I took a lot of inspiration from reading about Father Solanus, from seeing my own struggles in his struggles, and in aspiring to imbibe some of his humility, surrender, and simplicity, universal to all faiths, in my own practice. His presence deeply exists for all those he has touched and still touches today. In a world devoid of so many spiritual examples of proper life and action, Father Solanus stands tall for many hearts to have and hold.

His words....

"Man's purpose as a rational creature is to recognize and to know His Creator, so as to be able intelligently to love Him, confidently to hope in Him, and gratefully to serve Him."

"We must be faithful to the present moment, or we will frustrate the plan of God for our lives."

"Be as blind as possible to the faults of your neighbors, trying at least to attribute a good intention to their actions."

"God is constantly planning wonders for the patient and humble."

"Let us not worry about past stupidities and sins, but rather thank God for having rescued us from hell and from the jaws of our unruly passions."
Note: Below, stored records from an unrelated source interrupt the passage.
(* ===== verification/EdgeUart.v ===== *)
(** * Edge-timed UART decoder of the e-bike display line

    lib/ebike/src/edge_uart_decoder.hpp: class [EdgeUartDecoder] decodes 8N1
    frames from time-stamped level edges.  The 32-bit tick counter wraps; the
    sample instant is compared by the sign of the 32-bit difference. *)
From Stdlib Require Import ZArith Lia Bool.
From stdpp Require Import base list.
From S2P Require Import Prelude.

#[local] Open Scope Z_scope.
#[local] Open Scope unimoc_scope.

Module EdgeUart.

(** ** State and operations *)
Record UartEdge := mkUartEdge { ticks : Z; level : bool }.

Record t := mk {
  ticks_per_bit_ : Z;
  level_ : bool;
  in_frame_ : bool;
  start_ticks_ : Z;
  bit_ : Z;
  data_ : Z;
  fifo_ : list Z;
  read_ : Z;
  count_ : Z;
  framing_errors_ : Z;
  overruns_ : Z }.
#[export] Instance eta_t : Eta t := fun s =>
  mk (ticks_per_bit_ s) (level_ s) (in_frame_ s) (start_ticks_ s) (bit_ s) (data_ s)
     (fifo_ s) (read_ s) (count_ s) (framing_errors_ s) (overruns_ s).

Definition kFifoSize : Z := 32.
Definition kStopBit : Z := 9.

Definition EdgeUartDecoder (ticks_per_bit : Z) : t :=
  mk ticks_per_bit true false 0 0 0 (replicate 32 0) 0 0 0 0.

Definition Store (byte : Z) (s : t) : t :=
  if count_ s =? kFifoSize then s.{overruns_ := u32 (overruns_ s + 1)}
  else s.{fifo_ := array_set ((read_ s + count_ s) mod kFifoSize) byte (fifo_ s)}
        .{count_ := count_ s + 1}.
(** WrapAngle() returns an angle of the range. *)
Lemma WrapAngle_returns x : fin x -> Z.abs (fval x) <= 6 * 2 ^ 21 * 2 ^ 149 ->
  exists y, WrapAngle x = Some y /\ fin y /\ - fval f_pi < fval y <= fval f_pi /\
    (Z.abs (fval x) <= 4 * fval f_pi -> exists k, fval y = fval x - k * fval f_two_pi).
Proof.
  intros F B. assert (0 < fval f_pi) as Ppi by (vm_compute; done).
  destruct (wrap_down x F) as (v & Ev & Fv & Uv & Hv & Kv); [apply sixes_le; lia|].
  destruct (wrap_up v Fv Uv) as (y & Ey & Fy & Ry & Ky).
  { apply sixes_le. destruct Hv as [->|Hv]; [lia|]. destruct two_pi_value. lia. }
  exists y. split.
  { unfold WrapAngle. rewrite (proj1 F). cbn [negb]. rewrite Ev. cbn [mbind option_bind]. exact Ey. }
  split; [done|]. split; [lia|].
  intros H4. destruct (Kv ltac:(lia)) as [k Hk]. destruct Ky as [l Hl]; [destruct Hv; lia|]. exists (k + l). lia.
Qed.
Lemma WrapAngle_inside x : f_ltb (f_neg f_pi) x = true -> f_leb x f_pi = true -> fin x -> WrapAngle x = Some x.
Proof.
  intros L U F. unfold WrapAngle, while_, wrap_depth. rewrite (proj1 F). cbn [negb].
  assert (f_gtb x f_pi = false) as C1 by (apply not_true_iff_false; rewrite f_ltb_val by done; apply f_leb_val in U; done || lia).
  assert (f_leb x (f_neg f_pi) = false) as C2.
  { apply not_true_iff_false. rewrite f_leb_val by (done || by apply fin_neg). apply f_ltb_val in L; [lia|by apply fin_neg|done]. }
  rewrite (while_loop_stop _ _ _ x C1), C1. cbn [mbind option_bind]. by rewrite (while_loop_stop _ _ _ x C2), C2.
Qed.

(** ** Properties *)

(** The rotor position is exact: a sequence of advances (each at most
    2^20 rad) adds up in integer counts, whatever the order and with no drift,
    the revolution counter follows every crossing of the seam, no operation is
    undefined while the counter has room, and the absolute position converts to
    a rotor angle and back without loss. *)
Theorem advance_exact (offsets : list float) (a : RotorAngle) :
  angle_ok a -> Forall angle_small offsets ->
  Z.abs (revolutions_ a) + Z.of_nat (length offsets) * (2 ^ 18 + 2) < 2 ^ 31 ->
  exists b, advance_all offsets a = Some b /\ angle_ok b /\
    AbsoluteRaw b = Some (position a + foldr Z.add 0 (map moved offsets)) /\
    exists d, FromAbsoluteRaw (position b) = Some d /\ raw_ d = raw_ b /\ revolutions_ d = revolutions_ b.
Proof.
  intros Ha Hs Hr. destruct (advance_all_exact offsets a Ha Hs Hr) as (b & E & Hb & P & R). exists b.
  split; [exact E|]. split; [exact Hb|]. pose proof Hb as [R1 R2 _]. assert (- 2 ^ 63 <= position b < 2 ^ 63) by (unfold position; lia).
  split; [|apply FromAbsoluteRaw_position; [done|lia]].
  rewrite <- P. unfold AbsoluteRaw. change (check_i64 (position b) = Some (position b)). by apply check_i64_Some.
Qed.
Lemma advance_exact_witness :
  exists b, advance_all [f_of_Z 3; f_of_Z (-10); f_of_Z 5; f_of_Z 2] RotorAngle_init = Some b /\ position b = -128.
Proof.
  destruct (advance_exact [f_of_Z 3; f_of_Z (-10); f_of_Z 5; f_of_Z 2] RotorAngle_init) as (b & E & Hb & _);
    [split; cbn; auto; lia| |cbn; lia|].
  - repeat (apply Forall_cons_2; [split; [done|vm_compute; discriminate]|]). apply Forall_nil_2.
  - exists b. split; [exact E|]. revert E. vm_compute. intros [= <-]. reflexivity.
Defined.

(** C40. WrapAngle() returns for every angle up to 6 * 2^21 rad, within 2^21
    iterations per loop: the result is in (-pi, pi], an angle in the range is
    unchanged, and within two revolutions the result differs by a whole number
    of revolutions, without rounding. *)
Theorem WrapAngle_correct (x : float) :
  fin x -> Z.abs (fval x) <= 6 * 2 ^ 21 * 2 ^ 149 ->
  exists y, WrapAngle x = Some y /\ fin y /\ f_ltb (f_neg f_pi) y = true /\ f_leb y f_pi = true /\
    (f_ltb (f_neg f_pi) x = true -> f_leb x f_pi = true -> y = x) /\
    (Z.abs (fval x) <= 4 * fval f_pi -> exists k, fval y = fval x - k * fval f_two_pi).
Proof.
  intros F B. destruct (WrapAngle_returns x F B) as (y & E & Fy & Ry & Ky). exists y.
  split; [done|]. split; [done|]. assert (fin (f_neg f_pi)) as Fp by done.
  split; [apply (f_ltb_val _ _ Fp Fy); rewrite fval_neg; lia|]. split; [apply f_leb_val; [done|done|lia]|].
  split; [|exact Ky]. intros L U. rewrite (WrapAngle_inside x L U F) in E. congruence.
Qed.
Lemma WrapAngle_correct_witness :
  exists y, WrapAngle (f_of_Z 10) = Some y /\ f_ltb (f_neg f_pi) y = true /\ f_leb y f_pi = true.
Proof.
  destruct (WrapAngle_correct (f_of_Z 10)) as (y & E & _ & L & U & _); [done|vm_compute; discriminate|].
  exists y. split; [exact E|]. split; [exact L|exact U].
Defined.

(** *** Beyond the documented range

    Above 2^27 rad the subtraction of a revolution rounds away: the loop of
    WrapAngle() does not end. *)
Lemma WrapAngle_large depth :
  let x := f_of_Z (2 ^ 27 + 16) in
  while_ depth (fun value => f_gtb value f_pi) (fun value => f_sub value f_two_pi) x = None.
Proof.
  intros x. assert (while_loop depth (fun value => f_gtb value f_pi) (fun value => f_sub value f_two_pi) x = x) as E.
  { assert (f_sub x f_two_pi = x) as S by reflexivity. induction depth as [|d IH]; cbn [while_loop].
    - by rewrite S; case_if.
    - rewrite IH. by case_if. }
  unfold while_. by rewrite E.
Qed.

(** One radian is not advanced by the nearest count: the float constant of the
    conversion is off by more. *)
Lemma one_radian_counts : moved f_one = 683565248 /\ 683565275 <= 2 ^ 32 * 10 ^ 9 / 6283185308.
Proof. split; vm_compute; done. Qed.

End RotorAngle.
"Jesus is no crank! He knows we are not angels but poor sinners, and He understands when we fail."

"We should be ever grateful for and love the vocation to which God has called us. This applies to every vocation because, after all, what a privilege it is to serve God, even in the least capacity!"

"Confidence is the very soul of prayer."

"Confidence in God-the very soul of courage-is victory assured."

"We worry and fret about tomorrow as though our dear Lord had never spoken a word about His divine providence, or proved His loving solicitude for each of us a thousand times a day."

"God loves to load confidently loving souls with supernatural divine generosity."

"The thing the world calls 'life' is short after all, and the hereafter so eternal, that nothing here ought to really disturb us."

"Shake off anxiety. Last year it was something that you smile about now. Tomorrow it's something that will not be serious if you raise your heart to God and thank Him for whatever comes."

"How merciful the good God is in letting us now and then run up against a snag of some kind, that halts us for at least a moment of reflection on the real purpose of our existence as rational creatures: eternity in God."

"There is nothing in nature or visible creation, however sublime, but what is simply a shadow, a counterpart, of the supernatural."

"Courage, therefore, and with the soul's eye fixed on the goal of eternity, struggle on."

"To know is to appreciate. God Himself can be appreciated and loved only inasmuch as He is known."

"Be sure, if the enemy of our soul is pleased at anything in us, it is ingratitude of whatever kind. Why? Ingratitude leads to so many breaks with God and our neighbor."

"Humanity's outstanding weakness seems to be a thoughtless want of appreciation for the uncountable blessings by which Almighty God is always surrounding it."


bhima said...

Interestingly, I also am familiar with Father Solanus by way of family. My mother grew up in a Irish Catholic household in Detroit. She frequently mentions him and visits his tomb when she is there.

Anonymous said...

I was raised Catholic, and came to Krishna Consciousness late in life.

I've always found Father Casey to be not only inspirational, but compatible to both faiths. He's common ground.

rhapsody said...

Thanks for these quotes -

I too am a Catholic who has always heard about the wisdom and kindness of Fr. Solanus through family members.